CONICET | Buscador de Institutos y Recursos Humanos

ABSTRACTIntroduction: The incorporation of direct acting antivirals (DAA) in the treatment of HCV significantly increases the sustained virologic response rates. However, despite the greater potency offered by these antivirals, drug resistance plays a key role in patients with failure to DAA. Nevertheless, there is scarce information about the prevalence of Resistance-Associated Substitutions (RAS) in Argentina.Objective: The aim of this study was to analyze HCV variants resistant to NS5A and NS5B inhibitors in naïve patients infected with HCV genotype 1 from the Hepatology Unit of a tertiary care center in Buenos Aires, Argentina.
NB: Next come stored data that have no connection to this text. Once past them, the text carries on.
(** C4, as amended: for features whose fillColor, when present, is a string
    and whose cluster, when present, is a number, every style returned by
    the default-style callbacks has the four fields color (string), weight
    (number), fillColor (string) and fillOpacity (number); every style
    returned by the hover callbacks has the three fields color (string),
    weight (number) and fillOpacity (number), and no fillColor field. *)
Theorem style_contract (feature context : value) (props : gmap string value) :
  has_properties feature props →
  absent_or is_string (props !! "fillColor") = true →
  absent_or is_number (props !! "cluster") = true →
  (∃ style, Flat.function0 feature context = Ret style ∧ full_style style) ∧
  (∃ style, ClusterColor.function0 feature context = Ret style ∧
            full_style style) ∧
  (∃ style, Flat.function1 feature context = Ret style ∧ hover_style style) ∧
  (∃ style, ClusterColor.function1 feature context = Ret style ∧
            hover_style style).
Proof.
  intros Hf Hfill Hcl. split; [|split; [|split]].
  - rewrite (flat_function0_returns _ _ _ Hf).
    eexists. split; [reflexivity|]. apply full_style_intro, or_else_string.
    unfold read. destruct (props !! "fillColor"); [by left|by right].
  - assert (∃ cl, read props "cluster" = VPrim cl ∧
                  inherited (primitive_to_string cl) = VUndefined)
      as (cl & Ecl & Hin).
    { unfold read. destruct (props !! "cluster") as [[[| | |n|]| | |]|];
        try discriminate Hcl.
      - exists (PNum n). split; [done|]. apply inherited_number.
      - by exists PUndefined. }
    rewrite (cluster_function0_returns _ _ _ _ Hf Ecl).
    eexists. split; [reflexivity|]. apply full_style_intro, or_else_string.
    unfold color_under. rewrite Hin. repeat case_decide; by auto.
  - eexists. split; [reflexivity|].
    repeat split; try (eexists; split; reflexivity).
  - eexists. split; [reflexivity|].
    repeat split; try (eexists; split; reflexivity).
Qed.
Lemma values_entryPoints (entryPoints : list string) y :
  y ∈ JSMap.values (JSMap.ofEntries (List.map (fun e => (e, e)) entryPoints))
  <-> y ∈ entryPoints.
Proof.
  split.
  - intros [k H]%JSMapFacts.elem_of_values.
    apply elem_of_setAll in H as [H|H]; [now apply elem_of_nil in H|].
    apply list_elem_of_In, in_map_iff in H as (e & [= -> ->] & He).
    now apply list_elem_of_In.
  - intros Hy.
    assert (JSMap.has
              (JSMap.ofEntries (List.map (fun e => (e, e)) entryPoints)) y
            = true) as [v Hv]%JSMapFacts.has_get.
    { unfold JSMap.ofEntries. rewrite JSMapFacts.has_setAll. simpl.
      apply (JSMapFacts.elem_of_has _ y y).
      apply list_elem_of_In, in_map_iff. exists y.
      split; [reflexivity|now apply list_elem_of_In]. }
    pose proof Hv as [H|H]%get_setAll_Some; [|discriminate].
    apply list_elem_of_In, in_map_iff in H as (e & [= -> ->] & He).
    eapply JSMapFacts.get_values; eauto.
Qed.

(** The linearized graph has the modules that the entry points reach, as
    the objects the graph had. *)
Lemma reorderGraph_reachable depth entryPoints g' :
  reorderGraph depth h (Graph.mk dependencies entryPoints) = Some g' ->
  Graph.entryPoints g' = entryPoints /\
  forall k r,
    JSMap.get (Graph.dependencies g') k = Some r <->
    JSMap.get dependencies k = Some r /\ reachable entryPoints k.
Proof.
  unfold reorderGraph. simpl.
  destruct (reorderDependencies _ _ _ _ _) as [d'|] eqn:E; [|discriminate].
  intros [= <-]. simpl. split; [reflexivity|].
  destruct depth as [|depth]; [discriminate|].
  rewrite reorderDependencies_unfold in E. simpl in E.
  apply (visitEach_visited depth (reorderDependencies_visited depth)) in E.
  destruct E as [M S N C En].
  assert (Sub : forall k r, JSMap.get d' k = Some r ->
                            JSMap.get dependencies k = Some r)
    by (apply S; discriminate).
  assert (In' : forall k, reachable entryPoints k -> JSMap.has d' k = true).
  { induction 1 as [e He Hd|x y _ IH Exy].
    - apply En; [now apply values_entryPoints|assumption].
    - now apply (C x IH).  }
  intros k r. split.
  - intros H. split; [auto|].
    destruct (N k) as [H0|R]; [apply JSMapFacts.has_get; eauto|discriminate|].
    eapply reachable_starts; [|exact R].
    intros e He. now apply values_entryPoints.
  - intros [G R]. apply In' in R. apply JSMapFacts.has_get in R as [r' H'].
    rewrite H'. f_equal. apply Sub in H'. congruence.
Qed.
End Linearize.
Methods: In this retrospective cross-sectional study, 79 patients infected with HCV-1 were analyzed for NS5A and 72 for NS5B. In particular, 16 positions related with resistance to treatment were analyzed in this work: M28, Q30, L31, P32, H58, A92 and Y93 for NS5A and S96, N142, L159, E237, S282, C289, C316, L320 and V321 for NS5B.Results: Amino acid substitutions conferring resistance to NS5A inhibitors were detected as follow: L31M 5 (6.32%), H58L 1 (1.26%), H58R 1 (1.26%), T64S 2 (2.52%), A92T 1 (1.26%), A92V 1 (1.26%) and Y93H 2 (2.52%). For NS5B, None of the 26 patient infected with HCV-1a had RAS in NS5B. On the other hand, 2/46 (4.3%) infected with HCV-1b had RAS. One patient present a RAS in L159F and one patient present a double RAS (L159F and C316N). Conclusion: As it was reported in previous studies, RAS were more frequent in NS5A than in NS5B (16.4% vs. 2.7%; p: 0.005). However, the prevalence of each RAS in NS5A varies markedly depending on the geographic region analyzed. In this sense, the present work supports the need for more studies of molecular epidemiology of RAS in order to improve the local treatment guides with the incorporation of autochthonous data.